## Work to complete:
Find the line with "Fixpoint marshals (v" and the line with "doc_marshals m = true ->" in the entries below; output exactly those two lines, every line between them, and no others.

(Stored data entries)
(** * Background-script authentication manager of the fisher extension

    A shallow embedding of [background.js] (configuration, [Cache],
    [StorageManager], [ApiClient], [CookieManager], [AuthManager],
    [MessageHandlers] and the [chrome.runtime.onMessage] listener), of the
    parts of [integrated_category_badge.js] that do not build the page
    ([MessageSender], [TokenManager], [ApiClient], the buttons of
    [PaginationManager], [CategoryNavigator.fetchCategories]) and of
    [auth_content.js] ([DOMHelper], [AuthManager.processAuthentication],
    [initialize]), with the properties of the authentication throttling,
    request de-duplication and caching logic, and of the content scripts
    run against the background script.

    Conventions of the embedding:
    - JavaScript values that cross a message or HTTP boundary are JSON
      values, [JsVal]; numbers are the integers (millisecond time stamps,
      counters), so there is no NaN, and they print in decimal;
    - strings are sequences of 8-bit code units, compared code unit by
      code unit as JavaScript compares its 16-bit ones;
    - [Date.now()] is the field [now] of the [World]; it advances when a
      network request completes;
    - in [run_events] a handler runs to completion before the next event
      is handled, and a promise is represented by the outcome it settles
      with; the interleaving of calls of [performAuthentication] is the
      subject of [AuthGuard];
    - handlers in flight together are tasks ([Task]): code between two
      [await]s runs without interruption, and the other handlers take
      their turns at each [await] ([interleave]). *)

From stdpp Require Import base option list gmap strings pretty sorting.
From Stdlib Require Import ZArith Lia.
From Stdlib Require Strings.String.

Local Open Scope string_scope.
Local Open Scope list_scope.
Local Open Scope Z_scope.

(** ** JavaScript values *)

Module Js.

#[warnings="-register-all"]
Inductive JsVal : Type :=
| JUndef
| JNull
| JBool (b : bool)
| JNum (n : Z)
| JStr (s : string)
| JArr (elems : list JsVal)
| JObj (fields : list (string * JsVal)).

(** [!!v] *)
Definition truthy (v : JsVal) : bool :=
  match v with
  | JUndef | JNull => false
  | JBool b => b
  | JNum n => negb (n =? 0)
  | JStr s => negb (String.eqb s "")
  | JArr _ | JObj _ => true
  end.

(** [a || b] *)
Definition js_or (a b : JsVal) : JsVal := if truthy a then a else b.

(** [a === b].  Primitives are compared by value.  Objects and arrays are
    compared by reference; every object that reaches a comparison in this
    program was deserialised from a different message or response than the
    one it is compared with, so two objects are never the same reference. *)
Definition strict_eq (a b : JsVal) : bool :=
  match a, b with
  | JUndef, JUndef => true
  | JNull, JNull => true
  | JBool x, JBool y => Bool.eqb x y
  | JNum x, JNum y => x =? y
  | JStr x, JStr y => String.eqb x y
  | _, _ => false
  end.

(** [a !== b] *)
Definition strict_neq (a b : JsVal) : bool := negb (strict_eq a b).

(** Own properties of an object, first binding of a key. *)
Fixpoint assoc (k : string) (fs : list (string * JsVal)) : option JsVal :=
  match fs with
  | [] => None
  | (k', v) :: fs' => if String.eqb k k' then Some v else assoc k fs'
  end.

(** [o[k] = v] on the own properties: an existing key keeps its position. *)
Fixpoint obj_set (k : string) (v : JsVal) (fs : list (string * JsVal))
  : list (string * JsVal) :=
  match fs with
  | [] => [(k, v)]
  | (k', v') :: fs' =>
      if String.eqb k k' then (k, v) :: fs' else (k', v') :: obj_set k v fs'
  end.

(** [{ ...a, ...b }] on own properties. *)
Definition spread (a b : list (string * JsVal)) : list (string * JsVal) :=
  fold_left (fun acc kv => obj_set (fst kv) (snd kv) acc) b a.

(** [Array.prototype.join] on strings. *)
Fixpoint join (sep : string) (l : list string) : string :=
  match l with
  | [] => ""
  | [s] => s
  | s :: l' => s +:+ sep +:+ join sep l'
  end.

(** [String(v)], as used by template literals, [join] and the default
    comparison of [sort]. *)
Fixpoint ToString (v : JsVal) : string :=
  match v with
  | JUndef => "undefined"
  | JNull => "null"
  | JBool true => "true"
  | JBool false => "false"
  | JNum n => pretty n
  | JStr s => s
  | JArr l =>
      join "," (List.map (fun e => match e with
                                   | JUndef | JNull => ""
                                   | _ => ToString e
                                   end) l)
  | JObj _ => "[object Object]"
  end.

---

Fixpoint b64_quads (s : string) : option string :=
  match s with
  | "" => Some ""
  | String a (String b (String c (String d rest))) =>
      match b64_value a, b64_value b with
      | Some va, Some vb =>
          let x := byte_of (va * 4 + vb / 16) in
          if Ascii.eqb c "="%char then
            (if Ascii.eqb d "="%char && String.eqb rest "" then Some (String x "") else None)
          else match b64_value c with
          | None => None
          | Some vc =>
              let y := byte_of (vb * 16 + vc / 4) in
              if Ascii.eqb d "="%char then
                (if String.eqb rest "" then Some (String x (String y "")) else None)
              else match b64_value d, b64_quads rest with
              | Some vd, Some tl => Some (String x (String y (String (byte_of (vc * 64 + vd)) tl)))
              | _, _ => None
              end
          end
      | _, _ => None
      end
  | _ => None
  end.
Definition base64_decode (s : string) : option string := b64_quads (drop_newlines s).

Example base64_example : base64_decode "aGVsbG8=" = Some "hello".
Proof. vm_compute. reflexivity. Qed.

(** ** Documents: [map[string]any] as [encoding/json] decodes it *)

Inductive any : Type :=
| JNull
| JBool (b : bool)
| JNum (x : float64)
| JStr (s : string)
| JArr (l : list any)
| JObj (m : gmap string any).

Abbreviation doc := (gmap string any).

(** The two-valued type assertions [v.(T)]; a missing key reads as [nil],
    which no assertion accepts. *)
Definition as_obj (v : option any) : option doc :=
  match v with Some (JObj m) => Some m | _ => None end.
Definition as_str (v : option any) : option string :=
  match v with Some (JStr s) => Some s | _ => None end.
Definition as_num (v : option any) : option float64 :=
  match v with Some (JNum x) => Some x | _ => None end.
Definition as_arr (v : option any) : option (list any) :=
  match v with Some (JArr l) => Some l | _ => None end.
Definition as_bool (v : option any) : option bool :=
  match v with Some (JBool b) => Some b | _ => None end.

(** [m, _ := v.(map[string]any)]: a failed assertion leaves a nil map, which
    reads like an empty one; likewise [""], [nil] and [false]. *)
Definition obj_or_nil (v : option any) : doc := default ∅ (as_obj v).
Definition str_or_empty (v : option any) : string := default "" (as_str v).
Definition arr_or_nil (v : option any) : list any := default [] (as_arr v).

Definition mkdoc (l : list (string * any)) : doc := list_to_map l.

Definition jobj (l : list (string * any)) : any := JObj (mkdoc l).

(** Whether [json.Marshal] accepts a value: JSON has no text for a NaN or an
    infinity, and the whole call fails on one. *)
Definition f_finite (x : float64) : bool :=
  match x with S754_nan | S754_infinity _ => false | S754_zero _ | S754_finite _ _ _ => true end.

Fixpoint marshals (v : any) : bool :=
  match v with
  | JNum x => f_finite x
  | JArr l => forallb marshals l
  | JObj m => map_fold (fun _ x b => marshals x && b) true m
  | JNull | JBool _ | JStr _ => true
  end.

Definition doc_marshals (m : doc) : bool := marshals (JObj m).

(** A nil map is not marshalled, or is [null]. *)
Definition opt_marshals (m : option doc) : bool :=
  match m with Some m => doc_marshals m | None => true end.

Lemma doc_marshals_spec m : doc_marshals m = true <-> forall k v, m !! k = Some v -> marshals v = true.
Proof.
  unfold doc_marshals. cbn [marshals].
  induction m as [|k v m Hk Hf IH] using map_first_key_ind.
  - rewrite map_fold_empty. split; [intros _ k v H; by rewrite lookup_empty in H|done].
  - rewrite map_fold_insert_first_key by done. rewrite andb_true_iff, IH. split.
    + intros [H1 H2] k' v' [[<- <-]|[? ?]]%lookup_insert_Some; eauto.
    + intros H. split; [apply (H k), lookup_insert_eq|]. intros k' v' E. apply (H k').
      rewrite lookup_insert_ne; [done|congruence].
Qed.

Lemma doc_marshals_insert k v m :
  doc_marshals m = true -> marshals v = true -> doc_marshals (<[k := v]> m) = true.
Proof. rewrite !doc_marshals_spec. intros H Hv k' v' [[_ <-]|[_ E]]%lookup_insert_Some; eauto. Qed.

## Response to the task:
Fixpoint marshals (v : any) : bool :=
  match v with
  | JNum x => f_finite x
  | JArr l => forallb marshals l
  | JObj m => map_fold (fun _ x b => marshals x && b) true m
  | JNull | JBool _ | JStr _ => true
  end.

Definition doc_marshals (m : doc) : bool := marshals (JObj m).

(** A nil map is not marshalled, or is [null]. *)
Definition opt_marshals (m : option doc) : bool :=
  match m with Some m => doc_marshals m | None => true end.

Lemma doc_marshals_spec m : doc_marshals m = true <-> forall k v, m !! k = Some v -> marshals v = true.
Proof.
  unfold doc_marshals. cbn [marshals].
  induction m as [|k v m Hk Hf IH] using map_first_key_ind.
  - rewrite map_fold_empty. split; [intros _ k v H; by rewrite lookup_empty in H|done].
  - rewrite map_fold_insert_first_key by done. rewrite andb_true_iff, IH. split.
    + intros [H1 H2] k' v' [[<- <-]|[? ?]]%lookup_insert_Some; eauto.
    + intros H. split; [apply (H k), lookup_insert_eq|]. intros k' v' E. apply (H k').
      rewrite lookup_insert_ne; [done|congruence].
Qed.

Lemma doc_marshals_insert k v m :
  doc_marshals m = true -> marshals v = true -> doc_marshals (<[k := v]> m) = true.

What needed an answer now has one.